Task inputs START

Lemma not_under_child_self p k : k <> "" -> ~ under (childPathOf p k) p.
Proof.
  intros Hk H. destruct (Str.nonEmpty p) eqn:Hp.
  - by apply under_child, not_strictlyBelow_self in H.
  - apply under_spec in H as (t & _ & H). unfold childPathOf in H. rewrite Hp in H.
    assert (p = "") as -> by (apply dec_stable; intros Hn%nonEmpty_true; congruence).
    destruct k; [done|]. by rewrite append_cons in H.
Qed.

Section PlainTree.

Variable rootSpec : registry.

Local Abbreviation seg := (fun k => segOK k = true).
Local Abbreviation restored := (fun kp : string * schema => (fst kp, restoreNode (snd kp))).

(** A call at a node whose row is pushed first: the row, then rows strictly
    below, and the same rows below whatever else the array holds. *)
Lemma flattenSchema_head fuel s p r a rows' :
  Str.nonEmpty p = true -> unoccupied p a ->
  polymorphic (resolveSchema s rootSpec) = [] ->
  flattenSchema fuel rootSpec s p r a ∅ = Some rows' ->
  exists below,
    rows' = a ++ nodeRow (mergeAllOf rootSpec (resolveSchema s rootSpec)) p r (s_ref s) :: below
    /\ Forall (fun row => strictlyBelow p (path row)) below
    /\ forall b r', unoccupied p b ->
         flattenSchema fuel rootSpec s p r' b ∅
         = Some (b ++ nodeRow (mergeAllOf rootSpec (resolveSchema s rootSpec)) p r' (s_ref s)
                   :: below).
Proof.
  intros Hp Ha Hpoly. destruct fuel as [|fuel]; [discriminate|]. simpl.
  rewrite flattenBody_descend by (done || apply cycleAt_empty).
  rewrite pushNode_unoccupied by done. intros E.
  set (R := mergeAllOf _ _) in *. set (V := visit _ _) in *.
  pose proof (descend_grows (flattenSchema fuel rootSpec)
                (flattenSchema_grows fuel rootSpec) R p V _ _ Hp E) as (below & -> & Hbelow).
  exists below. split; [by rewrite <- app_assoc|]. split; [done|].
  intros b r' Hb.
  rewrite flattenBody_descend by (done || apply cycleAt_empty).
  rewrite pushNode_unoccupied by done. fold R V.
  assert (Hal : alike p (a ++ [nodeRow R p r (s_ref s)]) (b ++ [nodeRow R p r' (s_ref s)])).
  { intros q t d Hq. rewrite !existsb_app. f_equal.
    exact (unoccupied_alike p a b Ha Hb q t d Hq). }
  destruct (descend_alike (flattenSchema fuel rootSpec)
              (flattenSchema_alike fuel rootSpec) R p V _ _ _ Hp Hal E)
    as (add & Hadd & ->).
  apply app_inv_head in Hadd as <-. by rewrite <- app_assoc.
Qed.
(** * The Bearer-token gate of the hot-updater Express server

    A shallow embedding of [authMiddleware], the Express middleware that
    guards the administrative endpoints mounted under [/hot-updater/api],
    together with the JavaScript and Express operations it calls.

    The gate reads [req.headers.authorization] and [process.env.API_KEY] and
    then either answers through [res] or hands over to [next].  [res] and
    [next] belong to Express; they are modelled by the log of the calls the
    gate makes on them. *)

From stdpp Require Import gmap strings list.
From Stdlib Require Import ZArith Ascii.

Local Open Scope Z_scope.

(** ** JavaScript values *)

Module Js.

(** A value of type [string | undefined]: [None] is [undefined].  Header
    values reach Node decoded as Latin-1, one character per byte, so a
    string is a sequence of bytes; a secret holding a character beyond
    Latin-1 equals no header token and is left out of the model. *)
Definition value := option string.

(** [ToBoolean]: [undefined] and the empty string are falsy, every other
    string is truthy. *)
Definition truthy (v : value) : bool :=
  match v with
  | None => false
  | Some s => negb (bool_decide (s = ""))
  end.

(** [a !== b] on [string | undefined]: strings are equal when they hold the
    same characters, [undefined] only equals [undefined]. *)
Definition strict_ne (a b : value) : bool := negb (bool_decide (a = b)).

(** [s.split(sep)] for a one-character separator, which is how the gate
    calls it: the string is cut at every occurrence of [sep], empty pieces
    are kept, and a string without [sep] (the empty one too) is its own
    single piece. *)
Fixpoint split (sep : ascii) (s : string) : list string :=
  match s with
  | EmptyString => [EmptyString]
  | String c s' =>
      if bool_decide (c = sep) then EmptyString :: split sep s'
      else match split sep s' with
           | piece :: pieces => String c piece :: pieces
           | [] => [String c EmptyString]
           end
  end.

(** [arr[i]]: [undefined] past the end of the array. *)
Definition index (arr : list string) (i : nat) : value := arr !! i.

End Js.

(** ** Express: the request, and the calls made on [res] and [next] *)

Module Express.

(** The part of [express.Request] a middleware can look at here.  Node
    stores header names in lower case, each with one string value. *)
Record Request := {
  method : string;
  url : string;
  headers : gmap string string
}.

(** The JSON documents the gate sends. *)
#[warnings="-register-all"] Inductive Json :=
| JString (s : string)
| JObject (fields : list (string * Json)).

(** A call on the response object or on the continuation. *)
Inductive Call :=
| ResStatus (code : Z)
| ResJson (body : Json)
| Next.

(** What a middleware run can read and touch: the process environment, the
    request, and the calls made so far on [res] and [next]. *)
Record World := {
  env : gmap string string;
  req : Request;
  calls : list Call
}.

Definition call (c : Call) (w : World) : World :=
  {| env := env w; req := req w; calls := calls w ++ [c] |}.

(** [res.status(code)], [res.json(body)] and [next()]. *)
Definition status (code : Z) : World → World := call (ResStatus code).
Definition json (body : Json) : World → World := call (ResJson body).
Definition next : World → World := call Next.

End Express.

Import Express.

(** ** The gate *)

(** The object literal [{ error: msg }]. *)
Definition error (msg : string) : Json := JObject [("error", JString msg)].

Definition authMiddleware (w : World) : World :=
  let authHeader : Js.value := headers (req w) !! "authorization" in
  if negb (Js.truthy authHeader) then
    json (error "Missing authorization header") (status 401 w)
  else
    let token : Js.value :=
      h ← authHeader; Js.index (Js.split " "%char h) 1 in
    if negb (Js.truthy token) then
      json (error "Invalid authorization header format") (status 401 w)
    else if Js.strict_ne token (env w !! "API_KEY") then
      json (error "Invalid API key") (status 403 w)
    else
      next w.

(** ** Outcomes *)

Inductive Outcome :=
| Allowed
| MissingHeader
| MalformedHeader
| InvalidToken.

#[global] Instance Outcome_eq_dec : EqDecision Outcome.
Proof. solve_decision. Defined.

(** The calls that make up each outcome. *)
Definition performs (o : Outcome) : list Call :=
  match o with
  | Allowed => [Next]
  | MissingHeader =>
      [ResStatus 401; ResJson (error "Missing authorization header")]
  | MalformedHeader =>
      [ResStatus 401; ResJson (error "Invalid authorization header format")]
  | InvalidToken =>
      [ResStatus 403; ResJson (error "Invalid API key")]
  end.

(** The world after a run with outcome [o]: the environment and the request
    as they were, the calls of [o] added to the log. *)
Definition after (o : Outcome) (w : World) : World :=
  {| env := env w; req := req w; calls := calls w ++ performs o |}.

Task inputs END

#### Assigned task:
Gather from the records above every line containing the string "gmap".

#### Completed task:
From stdpp Require Import gmap strings list.
  headers : gmap string string
  env : gmap string string;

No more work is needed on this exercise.